Task details: The output should consist solely of the lines running from the one that contains "Input (f x)" through the end of the records below, copied exactly.

--- Excerpted records ---

(** * @reach/tabs: the selection and keyboard-navigation core

    A shallow embedding of [packages/tabs/src/index.tsx]: the [Tabs]
    selection controller ([onSelectTab], [onFocusPanel]), the [TabList]
    keyboard navigator ([getFocusIndices], [handleKeyDown]) and its layout
    effect, the [Tab] focus effect, and the id/ARIA attributes rendered by
    [Tab] and [TabPanel]. *)

From Stdlib Require Import ZArith List Bool String Ascii Lia.
From Stdlib Require Import DecimalString.
From Stdlib Require Sorted.
From Stdlib Require Import QArith.
Import ListNotations.

Local Open Scope Z_scope.

(** ** JavaScript values used by the component *)

Module Js.

(** DOM nodes are compared by reference ([===]) only; a node is modelled by
    its identity. *)
Definition Element := nat.

Definition eqElement (a b : Element) : bool := Nat.eqb a b.

(** [x === arr[k]] for a node [x]: an array read that falls outside the
    array is [undefined], and no node is [undefined]. *)
Definition sameNode (x : Element) (y : option Element) : bool :=
  match y with
  | Some e => eqElement x e
  | None => false
  end.

Definition length {A} (l : list A) : Z := Z.of_nat (List.length l).

(** [arr[i]] for an integer [i]: [None] is [undefined]. *)
Definition get {A} (l : list A) (i : Z) : option A :=
  if i <? 0 then None else nth_error l (Z.to_nat i).

(** [arr[i]] when [i] itself may be [undefined]. *)
Definition getAt {A} (l : list A) (i : option Z) : option A :=
  match i with
  | Some z => get l z
  | None => None
  end.

(** [n === i] for a number [n] and a possibly-[undefined] [i]. *)
Definition sameIndex (n : Z) (i : option Z) : bool :=
  match i with
  | Some z => n =? z
  | None => false
  end.

(** Exceptions the modelled code can raise. *)
Inductive Error := TypeError.

Inductive Result (A : Type) :=
| Ok (a : A)
| Throw (e : Error).
Arguments Ok {A} a.
Arguments Throw {A} e.
(** * WCS raster downloader: a shallow embedding of [wcs_downloader.py]
    and of the download cell of the notebook [sjekker_features.py].

    Python floats are IEEE-754 binary64 values ([spec_float] of the
    standard library, [prec = 53], [emax = 1024]); Python ints are [Z];
    byte strings and text are [string]; the file system is a finite map
    from paths to file contents; exceptions are values carrying the class
    name and the message, and effectful code lives in a state-and-exception
    monad over the [world].

    The worker threads are interleaved job by job: a [schedule] fixes the
    order in which the submitted jobs take effect, the thread each runs on,
    and the order in which [as_completed] yields them; this is exact
    when the index labels of the frame are distinct, so that no two jobs
    share an output path. Loading and reprojecting the parquet file, the
    creation of the output directory and of the pool (which refuses a
    worker count below one), the progress bar and the console are left
    out: [process_polygons] and [main] describe the runs in which these
    succeed. *)

From Stdlib Require Import ZArith SpecFloat Ascii String.
From stdpp Require Import base option list gmap strings pretty.

Open Scope string_scope.
Open Scope Z_scope.

(** ** Python floats *)

Module PyFloat.

Abbreviation float := spec_float.

Definition fsub : float → float → float := SFsub 53 1024.
Definition fdiv : float → float → float := SFdiv 53 1024.
Definition flt : float → float → bool := SFltb.

(** [lit m e] is the double nearest to [m * 2^e]. *)
Definition lit (m e : Z) : float := binary_normalize 53 1024 m e false.

(** [math.isnan] *)
Definition isnan (x : float) : bool :=
  match x with S754_nan => true | _ => false end.

Definition is_zero (x : float) : bool :=
  match x with S754_zero _ => true | _ => false end.

Definition is_finite (x : float) : bool :=
  match x with S754_zero _ | S754_finite _ _ _ => true | _ => false end.

End PyFloat.
Import PyFloat.

(** ** Exceptions *)

Record exn := Exn { exn_type : string; exn_msg : string }.
(** ** Further vocabulary *)

(** The seconds slept in a stretch of the log. *)
Definition total_sleep (evs : list event) : Q :=
  foldr (fun ev acc => match ev with EvSleep secs => secs + acc | _ => acc end)%Q 0%Q evs.

(** The URLs requested in a stretch of the log, in order. *)
Definition requested_urls (evs : list event) : list string :=
  flat_map (fun ev => match ev with EvGet url _ => [url] | _ => [] end) evs.

(** No exception at all. *)
Definition is_ok {A} (r : result A) : bool :=
  match r with Ok _ => true | Raise _ => false end.

(** The five shapes of a record that [evaluate] leaves behind for a request:
    as inserted, marked by either handler, completed, or completed and then
    marked by the second handler (when the completing update raised after it
    was performed). *)
Inductive service_record (py_repr : value -> string) (req : EvaluationRequest) (oid : string)
    : dict -> Prop :=
| sr_running :
    service_record py_repr req oid (running_doc req)
| sr_failed :
    service_record py_repr req oid (dict_update (running_doc req) failed_update)
| sr_failed_with msg :
    service_record py_repr req oid (dict_update (running_doc req) (failed_update_with msg))
| sr_completed texts html :
    render_html_report py_repr (temp_doc_of req oid (dummy_deepeval texts.1 texts.2)) = Ok html ->
    service_record py_repr req oid
      (dict_update (running_doc req)
                   (completed_update (dummy_deepeval texts.1 texts.2) html))
| sr_completed_failed texts html msg :
    render_html_report py_repr (temp_doc_of req oid (dummy_deepeval texts.1 texts.2)) = Ok html ->
    service_record py_repr req oid
      (dict_update (dict_update (running_doc req)
                                (completed_update (dummy_deepeval texts.1 texts.2) html))
                   (failed_update_with msg)).

(** A store handle that lists twelve collections, and an environment with
    only [DATABASE_URL] set. *)
Definition sample_database : Database :=
  mkDatabase (Some "evaluator")
    (Listed ["c01"; "c02"; "c03"; "c04"; "c05"; "c06"; "c07"; "c08"; "c09"; "c10"; "c11"; "c12"]).

Definition sample_getenv (k : string) : option string :=
  if String.eqb k "DATABASE_URL" then Some "mongodb://localhost" else None.

(** * Properties *)

(** ** Fetcher *)

Lemma pow2_float_int (i : Z) : i <= 1023 -> (Z.abs (2 ^ i) <? float_int_bound) = true.
Proof.
  intros Hi. apply Z.ltb_lt.
  assert (H0 : 0 <= 2 ^ i) by (apply Z.pow_nonneg; lia).
  rewrite Z.abs_eq by exact H0.
  assert (Hle : 2 ^ i <= 2 ^ 1023).
  { destruct (Z.le_gt_cases 0 i) as [Hp|Hn].
    - apply Z.pow_le_mono_r; lia.
    - rewrite Z.pow_neg_r by lia. apply Z.pow_nonneg. lia. }
  assert (Hlt : 2 ^ 1023 < float_int_bound) by (vm_compute; reflexivity).
  lia.
Qed.

Lemma backoff_monotone (backoff : Q) (i j : Z) :
  (0 <= backoff)%Q -> i <= j -> 0 <= j ->
  (0 <= backoff * inject_Z (2 ^ i) /\ backoff * inject_Z (2 ^ i) <= backoff * inject_Z (2 ^ j))%Q.
Proof.
  intros Hb Hij Hj.
  assert (H0 : 0 <= 2 ^ i) by (apply Z.pow_nonneg; lia).
  assert (Hle : 2 ^ i <= 2 ^ j).
  { destruct (Z.le_gt_cases 0 i) as [Hp|Hn].
    - apply Z.pow_le_mono_r; lia.
    - rewrite Z.pow_neg_r by lia. apply Z.pow_nonneg. lia. }
  rewrite Zle_Qle in H0, Hle. change (inject_Z 0) with 0%Q in H0.
  split.
  - apply Qmult_le_0_compat; assumption.
  - rewrite !(Qmult_comm backoff). apply Qmult_le_compat_r; assumption.
Qed.

(** Within the range, the sleep after every attempt but the last is accepted. *)
Lemma sleep_accepted_in_range (max_retries : Z) (backoff : Q) (i : Z) :
  backoff_in_range max_retries backoff -> 0 <= i < max_retries - 1 ->
  sleep_accepted backoff i = true.
Proof.
  intros (Hb & Hn & Hmax) Hi. unfold sleep_accepted.
  destruct (backoff_monotone backoff i (max_retries - 2) Hb ltac:(lia) ltac:(lia)) as [H0 Hle].
  rewrite pow2_float_int by lia.
  assert (H1 : Qle_bool 0 (backoff * inject_Z (2 ^ i)) = true) by (apply Qle_bool_iff; exact H0).
  assert (H2 : Qle_bool (Qabs (backoff * inject_Z (2 ^ i))) clock_max = true).
  { apply Qle_bool_iff. rewrite Qabs_pos by exact H0.
    assert (Hq : (sleep_max <= clock_max)%Q) by (vm_compute; discriminate). lra. }
  rewrite H1, H2. reflexivity.
Qed.
(** A class made in a well-formed heap leaves a well-formed heap. *)
Lemma extend_wf h (P : loc) mixins v h' :
  wf_heap h → P < length h →
  Forall (fun v => value_ok h v = true) mixins →
  extend (VObj P) mixins h = Ret v h' →
  wf_heap h'.
Proof.
  intros Hwf HP Hms Hrun.
  destruct (extend_built h P mixins v h' Hwf HP Hms Hrun) as (_ & Hpar & ->).
  set (parent := parent_of _) in *.
  set (pc := prototype_table (merged h mixins) []).
  assert (Hle : length h ≤ length h + 4) by lia.
  assert (Hes : Forall (fun kv : string * value =>
                          value_ok h kv.2 = true) (merged h mixins))
    by (by apply merged_ok).
  assert (Hpc : table_ok h pc).
  { apply prototype_table_ok; [done | constructor]. }
  apply built_wf; try done; cbv zeta.
  - repeat constructor. simpl. apply bool_decide_eq_true.
    rewrite built_length. lia.
  - apply (table_ok_mono h); [rewrite built_length; lia|].
    apply methods_table_ok; [done | constructor].
  - apply assign_ok.
    + unfold marker.
      destruct (truthy (chain_value h parent pc "init")) eqn:Ht.
      * apply (value_ok_mono h); [rewrite built_length; lia|].
        unfold chain_value, chain_get in *.
        destruct (assoc "init" pc) as [c|] eqn:Hc.
        -- by eapply assoc_table_ok.
        -- destruct parent as [p|]; [|done].
           destruct (get_prop h p "init") as [q|] eqn:Hq; [|done].
           pose proof (get_ok h p "init" Hwf) as Hg.
           by rewrite get_data, Hq in Hg.
      * simpl. apply bool_decide_eq_true. rewrite built_length. lia.
    + apply (table_ok_mono h); [rewrite built_length; lia | done].
Qed.
(** * bitaccountability: boolean circuits, their fold, and the identity lift

    A shallow embedding of [src/main.py].  The Python program defines four
    frozen dataclasses ([Input], [NOT], [AND], [OR]), each with an [fmap]
    method, a catamorphism [fold], a leaf rewriter [map_inputs], a few
    algebras, and a lift [uniquify_algebra] that threads UUIDs through an
    algebra.  Everything here is executable. *)

From Stdlib Require Import ZArith List Bool String Ascii Lia.
From Stdlib Require Import Floats.SpecFloat.
Import ListNotations.

Set Implicit Arguments.

Local Open Scope Z_scope.

(** ** Node kinds *)

(** [Gates[A] = Input[A] | NOT[A] | AND[A] | OR[A]]: the one-level view, the
    argument type of every algebra.  Field names follow the dataclasses. *)
Inductive Gates (A : Type) : Type :=
| Input (x : A)
| NOT (x : A)
| AND (x y : A)
| OR (x y : A).

Arguments Input {A} x.
Arguments NOT {A} x.
Arguments AND {A} x y.
Arguments OR {A} x y.

(** The four [fmap] methods, one per class. *)
Definition fmap {A B : Type} (f : A -> B) (g : Gates A) : Gates B :=
  match g with
  | Input x => Input (f x)
  | NOT x => NOT (f x)
  | AND x y => AND (f x) (f y)
  | OR x y => OR (f x) (f y)
  end.

(** [g.__dataclass_fields__] read off with [g.__getattribute__]: the slot
    values of a gate in declaration order. *)
Definition fields {A : Type} (g : Gates A) : list A :=
  match g with
  | Input x => [x]
  | NOT x => [x]
  | AND x y => [x; y]
  | OR x y => [x; y]
  end.

(** The class of a gate, without its slots. *)
Inductive kind : Type := KInput | KNOT | KAND | KOR.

---

Solution for this problem:
  | Input x => Input (f x)
  | NOT x => NOT (f x)
  | AND x y => AND (f x) (f y)
  | OR x y => OR (f x) (f y)
  end.

(** [g.__dataclass_fields__] read off with [g.__getattribute__]: the slot
    values of a gate in declaration order. *)
Definition fields {A : Type} (g : Gates A) : list A :=
  match g with
  | Input x => [x]
  | NOT x => [x]
  | AND x y => [x; y]
  | OR x y => [x; y]
  end.

(** The class of a gate, without its slots. *)
Inductive kind : Type := KInput | KNOT | KAND | KOR.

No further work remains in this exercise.